### TASK DETAILS
Please give back word for word the lines of the material below between the line containing "eexists. split; [reflexivity|]." and the line containing "destruct (findIndex_some _ _ _ Hfind) as [_", inclusive.

START MATERIALS PROVIDED

(** A stand-in for [path.dirname] that knows the two manifests. *)
Definition dirname (p : string) : string :=
  if p =? "/srv/api/package.json" then "/srv/api" else "/home/dev/app".

Definition provide : TextDocument -> CancellationToken -> M ProvideResult :=
  provideCodeLenses string string (list CodeLens) dirname Sample.jsonParse
    ["dependencies"; "devDependencies"; "peerDependencies"; "optionalDependencies"]
    Sample.extractDependencyNodes Sample.parseDependencyNodes
    Sample.generateCodeLenses.

End TwoProjects.

(** ** Proof tools *)

Ltac unfold_ops :=
  unfold ask, renderMissingDecoration, renderInstalledDecoration,
    renderOutdatedDecoration, renderNeedsUpdateDecoration,
    renderPrereleaseInstalledDecoration, console_log, console_log_labelled,
    console_error, emit, get_provider, get_settings, set_outdatedCache,
    set_documentPath, set_inProgress, enqueue, adopt, throw, bind, ret in *.

Ltac split_world w :=
  let cache := fresh "cache" in
  let path := fresh "path" in
  let versionLenses := fresh "versionLenses" in
  let statuses := fresh "statuses" in
  let progress := fresh "progress" in
  let events := fresh "events" in
  let queue := fresh "queue" in
  destruct w as [[cache path] [versionLenses statuses progress] events queue].

(** ** Arrays *)

Lemma findIndex_from_none {A : Type} (f : A -> bool) (l : list A) :
  forall i : Z,
    (0 <= i)%Z -> find f l = None -> findIndex_from f l i = (-1)%Z.
Proof.
  induction l as [|x t IH]; intros i Hi Hfind; simpl in *.
  - reflexivity.
  - destruct (f x); [discriminate|]. apply IH; [lia | exact Hfind].
Qed.

Lemma findIndex_from_some {A : Type} (f : A -> bool) (l : list A) :
  forall (i : Z) (x : A),
    (0 <= i)%Z ->
    find f l = Some x ->
    (i <= findIndex_from f l i)%Z
    /\ nth_error l (Z.to_nat (findIndex_from f l i - i)) = Some x.
Proof.
  induction l as [|y t IH]; intros i x Hi Hfind; simpl in *.
  - discriminate.
  - destruct (f y).
    + injection Hfind as ->. split; [lia|].
      replace (i - i)%Z with 0%Z by lia. reflexivity.
    + destruct (IH (i + 1)%Z x ltac:(lia) Hfind) as [Hle Hnth].
      split; [lia|].
      replace (Z.to_nat (findIndex_from f t (i + 1) - i))
        with (S (Z.to_nat (findIndex_from f t (i + 1) - (i + 1)))) by lia.
      exact Hnth.
Qed.

(** [findIndex] answers [-1] exactly when no element passes the test. *)
Lemma findIndex_none {A : Type} (f : A -> bool) (l : list A) :
  find f l = None -> (findIndex f l =? -1)%Z = true.
Proof.
  intro H. unfold findIndex. rewrite (findIndex_from_none f l 0%Z); [reflexivity|lia|exact H].
Qed.

(** Otherwise it points at the first element that passes. *)
Lemma findIndex_some {A : Type} (f : A -> bool) (l : list A) (x : A) :
  find f l = Some x ->
  (findIndex f l =? -1)%Z = false /\ index l (findIndex f l) = Some x.
Proof.
  intro H. unfold findIndex, index.
  destruct (findIndex_from_some f l 0%Z x ltac:(lia) H) as [Hle Hnth].
  split.
  - apply Z.eqb_neq. lia.
  - replace (findIndex_from f l 0 <? 0)%Z with false
      by (symmetry; apply Z.ltb_ge; exact Hle).
    rewrite Z.sub_0_r in Hnth. exact Hnth.
Qed.


(** A [then] callback followed by [catch(console.error)] never throws: an
    exception of the callback ends in the console. *)
Lemma then_catch_console_error {A B : Type} (v : A) (cb : A -> M B) (w : World) :
  (p <- then_ (Fulfilled v) cb ;; _ <- catch_ p console_error ;; ret tt) w
  = match cb v w with
    | (Returned _, w1) => (Returned tt, w1)
    | (Thrown e, w1) => (Returned tt, logged [EvConsoleError e] w1)
    end.
Proof.
  unfold then_, catch_, bind, ret, console_error, emit, logged.
  destruct (cb v w) as [[b|e] w1]; reflexivity.
Qed.

Lemma run_job_settles (j : DecorationJob) (w : World) :
  run_job j w
  = match decorationCallback (job_codeLens j) (job_outdated j) w with
    | (Returned _, w1) => (Returned tt, w1)
    | (Thrown e, w1) => (Returned tt, logged [EvConsoleError e] w1)
    end.
Proof. unfold run_job. apply then_catch_console_error. Qed.


Lemma callback_cached (codeLens : CodeLens) (outdated : list OutdatedEntry)
  (found : OutdatedEntry) (m : Meta) (t : Tag) (w : World) :
  find (same_name codeLens) outdated = Some found ->
  pkg_meta (package codeLens) = Some m ->
  meta_tag m = Some t ->
  exists delta : list Event,
    decorationCallback codeLens outdated w = (Returned tt, logged delta w)
    /\ rendered delta
       = [decoration_for_entry codeLens (current found) (tag_version t)].
Proof.
  intros Hfind Hmeta Htag. unfold decorationCallback.
  change (fun entry : OutdatedEntry => entry_name entry =? pkg_name (package codeLens))
    with (same_name codeLens).
  destruct (findIndex_some _ _ _ Hfind) as [Hidx Hat].
  rewrite Hidx, Hat.
  unfold meta_tag_version. rewrite Hmeta, Htag.
  unfold decoration_for_entry, decoration_by_comparison.
  unfold_ops. unfold logged. simpl.
  destruct (truthy (current found)); simpl.
  - destruct (strict_eq (current found) (tag_version t)); simpl.
    + destruct (matchesLatestVersion codeLens); simpl.
      * eexists. rewrite <- ?app_assoc. split; reflexivity.
      * destruct (matchesPrereleaseVersion codeLens); simpl;
          eexists; rewrite <- ?app_assoc; split; reflexivity.
    + eexists. split; reflexivity.
  - eexists. split; reflexivity.
Qed.

(** Without metadata the callback throws before anything is rendered. *)
Lemma callback_without_meta (codeLens : CodeLens) (outdated : list OutdatedEntry)
  (w : World) :
  pkg_meta (package codeLens) = None ->
  decorationCallback codeLens outdated w
  = (Thrown (TypeError "Cannot read property 'tag' of undefined"), w)
  \/ decorationCallback codeLens outdated w
     = (Thrown (TypeError "Cannot read property 'current' of undefined"), w).
Proof.
  intro Hmeta. unfold decorationCallback, meta_tag_version. rewrite Hmeta.
  destruct (findIndex _ outdated =? -1)%Z; [left; reflexivity|].
  destruct (index outdated _); [left|right]; reflexivity.
Qed.

Lemma logged_logged (a b : list Event) (w : World) :
  logged b (logged a w) = logged (a ++ b) w.
Proof. unfold logged. simpl. rewrite app_assoc. reflexivity. Qed.

Lemma logged_nothing (w : World) : logged [] w = w.
Proof. destruct w. unfold logged. simpl. rewrite app_nil_r. reflexivity. Qed.

(** What the callback does is fixed by the lens and the array it was
    given: the same outcome and the same events in every world. *)
Lemma callback_events (codeLens : CodeLens) (outdated : list OutdatedEntry) :
  exists (o : Outcome unit) (delta : list Event),
    forall w : World,
      decorationCallback codeLens outdated w = (o, logged delta w).
Proof.
  unfold decorationCallback, meta_tag_version.
  destruct (findIndex _ outdated =? -1)%Z;
    [|destruct (index outdated _) as [found|]];
    try (destruct (pkg_meta (package codeLens)) as [m|];
         [destruct (meta_tag m) as [t|]|]);
    unfold_ops; simpl;
    try (destruct (truthy (current found)); simpl;
         [destruct (strict_eq (current found) (tag_version t)); simpl;
          [destruct (matchesLatestVersion codeLens); simpl;
           [|destruct (matchesPrereleaseVersion codeLens); simpl]|]|]).
  all: first
    [ do 2 eexists; intro w; unfold logged; simpl;
      rewrite <- ?app_assoc; reflexivity
    | eexists; exists []; intro w; rewrite logged_nothing; reflexivity ].
Qed.

Lemma run_job_events (j : DecorationJob) :
  exists delta : list Event,
    forall w : World, run_job j w = (Returned tt, logged delta w).
Proof.
  destruct (callback_events (job_codeLens j) (job_outdated j))
    as ([u|e] & delta & Hrun).
  - exists delta. intro w. rewrite run_job_settles, Hrun. reflexivity.
  - exists (delta ++ [EvConsoleError e]). intro w.
    rewrite run_job_settles, Hrun, logged_logged. reflexivity.
Qed.

Lemma run_jobs_events (jobs : list DecorationJob) :
  exists delta : list Event,
    forall w : World, run_jobs jobs w = (Returned tt, logged delta w).
Proof.
  induction jobs as [|j rest [rest_delta IH]]; simpl.
  - exists []. intro w. rewrite logged_nothing. reflexivity.
  - destruct (run_job_events j) as [delta Hj].
    exists (delta ++ rest_delta). intro w.
    unfold bind. rewrite Hj, IH, logged_logged. reflexivity.
Qed.

(** A test that finds something does not answer [-1]. *)
Lemma findIndex_found {A : Type} (f : A -> bool) (l : list A) :
  (findIndex f l =? -1)%Z = false ->
  exists x : A, find f l = Some x.
Proof.
  intro H. destruct (find f l) as [x|] eqn:Hfind.
  - exists x. reflexivity.
  - rewrite (findIndex_none f l Hfind) in H. discriminate.
Qed.

(** The callback either renders exactly one decoration and writes no
    error, or throws without having rendered; it throws exactly when the
    tag cannot be read. *)
Lemma callback_outcome (codeLens : CodeLens) (outdated : list OutdatedEntry)
  (w : World) :
  (has_tag codeLens = true
   /\ exists delta : list Event,
        decorationCallback codeLens outdated w = (Returned tt, logged delta w)
        /\ length (rendered delta) = 1
        /\ console_errors delta = [])
  \/ (has_tag codeLens = false
      /\ exists msg : string,
           decorationCallback codeLens outdated w = (Thrown (TypeError msg), w)).
Proof.
  unfold has_tag, decorationCallback, meta_tag_version.
  destruct (findIndex _ outdated =? -1)%Z eqn:Hidx.
  - destruct (pkg_meta (package codeLens)) as [m|];
      [destruct (meta_tag m) as [t|]|].
    + left. split; [reflexivity|]. eexists. split; [reflexivity|].
      split; reflexivity.
    + right. split; [reflexivity|]. eexists. reflexivity.
    + right. split; [reflexivity|]. eexists. reflexivity.
  - destruct (findIndex_found _ _ Hidx) as [found Hfind].
    destruct (findIndex_some _ _ _ Hfind) as [_ Hat]. rewrite Hat.
    destruct (pkg_meta (package codeLens)) as [m|];
      [destruct (meta_tag m) as [t|]|].
    + left. split; [reflexivity|].
      unfold_ops. unfold logged. simpl.
      destruct (truthy (current found)); simpl;
        [destruct (strict_eq (current found) (tag_version t)); simpl;
         [destruct (matchesLatestVersion codeLens); simpl;
          [|destruct (matchesPrereleaseVersion codeLens); simpl]|]|].
      all: eexists; rewrite <- ?app_assoc;
        (split; [reflexivity|]); split; reflexivity.
    + right. split; [reflexivity|]. eexists. reflexivity.
    + right. split; [reflexivity|]. eexists. reflexivity.
Qed.


Section Decorations.

Variable npmPackageDirExists : string -> string -> bool.

(** With an empty queue, [generateDecoration] and the event loop amount to
    the directory test followed by the callback on the cache of that
    moment. *)
Lemma generateDecoration_settled_run (codeLens : CodeLens) (w : World) :
  microtasks w = [] ->
  generateDecoration_settled npmPackageDirExists codeLens w
  = let asked :=
      logged [EvPackageDirExists (_documentPath (provider w))
                (pkg_name (package codeLens))] w in
    if npmPackageDirExists (_documentPath (provider w)) (pkg_name (package codeLens))
    then
      match decorationCallback codeLens (_outdatedCache (provider w)) asked with
      | (Returned _, w1) => (Returned tt, w1)
      | (Thrown e, w1) => (Returned tt, logged [EvConsoleError e] w1)
      end
    else
      (Returned tt, logged [EvRender (MissingDecoration (replaceRange codeLens))] asked).
Proof.
  intro Hq. split_world w. simpl in Hq. subst queue.
  unfold generateDecoration_settled, generateDecoration, drain.
  unfold_ops. unfold logged. cbn -[run_job decorationCallback].
  destruct (npmPackageDirExists path (pkg_name (package codeLens)));
    cbn -[run_job decorationCallback].
  - unfold bind, ret. rewrite run_job_settles. cbn -[decorationCallback].
    match goal with
    | |- context [decorationCallback ?l ?o ?w] =>
        destruct (decorationCallback l o w) as [[u|e] w1]
    end; reflexivity.
  - reflexivity.
Qed.

(** C3 (amended): for a code lens whose package has metadata with a tag,
    whose install directory exists and whose name is in the outdated cache
    ([found] is the first entry with that name), exactly one decoration is
    rendered, chosen from the installed version [current] recorded in the
    entry and the tag version of the metadata: "missing" when [current] is
    absent or empty; otherwise "installed" when the two are equal and
    [matchesLatestVersion] holds, "prerelease installed" when they are
    equal and [matchesPrereleaseVersion] holds, "outdated" when they are
    equal and neither holds, and "needs update" carrying [current] when
    they differ. *)
Theorem decoration_for_cached_package
  (codeLens : CodeLens) (w : World) (found : OutdatedEntry) (m : Meta) (t : Tag) :
  microtasks w = [] ->
  npmPackageDirExists (_documentPath (provider w)) (pkg_name (package codeLens))
    = true ->
  find (same_name codeLens) (_outdatedCache (provider w)) = Some found ->
  pkg_meta (package codeLens) = Some m ->
  meta_tag m = Some t ->
  exists (w' : World) (delta : list Event),
    generateDecoration_settled npmPackageDirExists codeLens w = (Returned tt, w')
    /\ log w' = log w ++ delta
    /\ rendered delta
       = [if truthy (current found)
          then decoration_by_comparison codeLens (current found) (tag_version t)
          else MissingDecoration (replaceRange codeLens)].
Proof.
  intros Hqueue Hdir Hfind Hmeta Htag.
  rewrite (generateDecoration_settled_run codeLens w Hqueue). cbv zeta.
  rewrite Hdir.
  destruct (callback_cached codeLens _ found m t
              (logged [EvPackageDirExists (_documentPath (provider w))
                         (pkg_name (package codeLens))] w)
              Hfind Hmeta Htag) as [delta [Hrun Hrendered]].
  rewrite Hrun.
  eexists. exists (EvPackageDirExists (_documentPath (provider w))
                     (pkg_name (package codeLens)) :: delta).
  split; [reflexivity|]. split.
  - unfold logged. simpl. rewrite <- app_assoc. reflexivity.
  - simpl. exact Hrendered.
Qed.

END MATERIALS PROVIDED

### TASK ANSWER
    + left. split; [reflexivity|]. eexists. split; [reflexivity|].
      split; reflexivity.
    + right. split; [reflexivity|]. eexists. reflexivity.
    + right. split; [reflexivity|]. eexists. reflexivity.
  - destruct (findIndex_found _ _ Hidx) as [found Hfind].
    destruct (findIndex_some _ _ _ Hfind) as [_ Hat]. rewrite Hat.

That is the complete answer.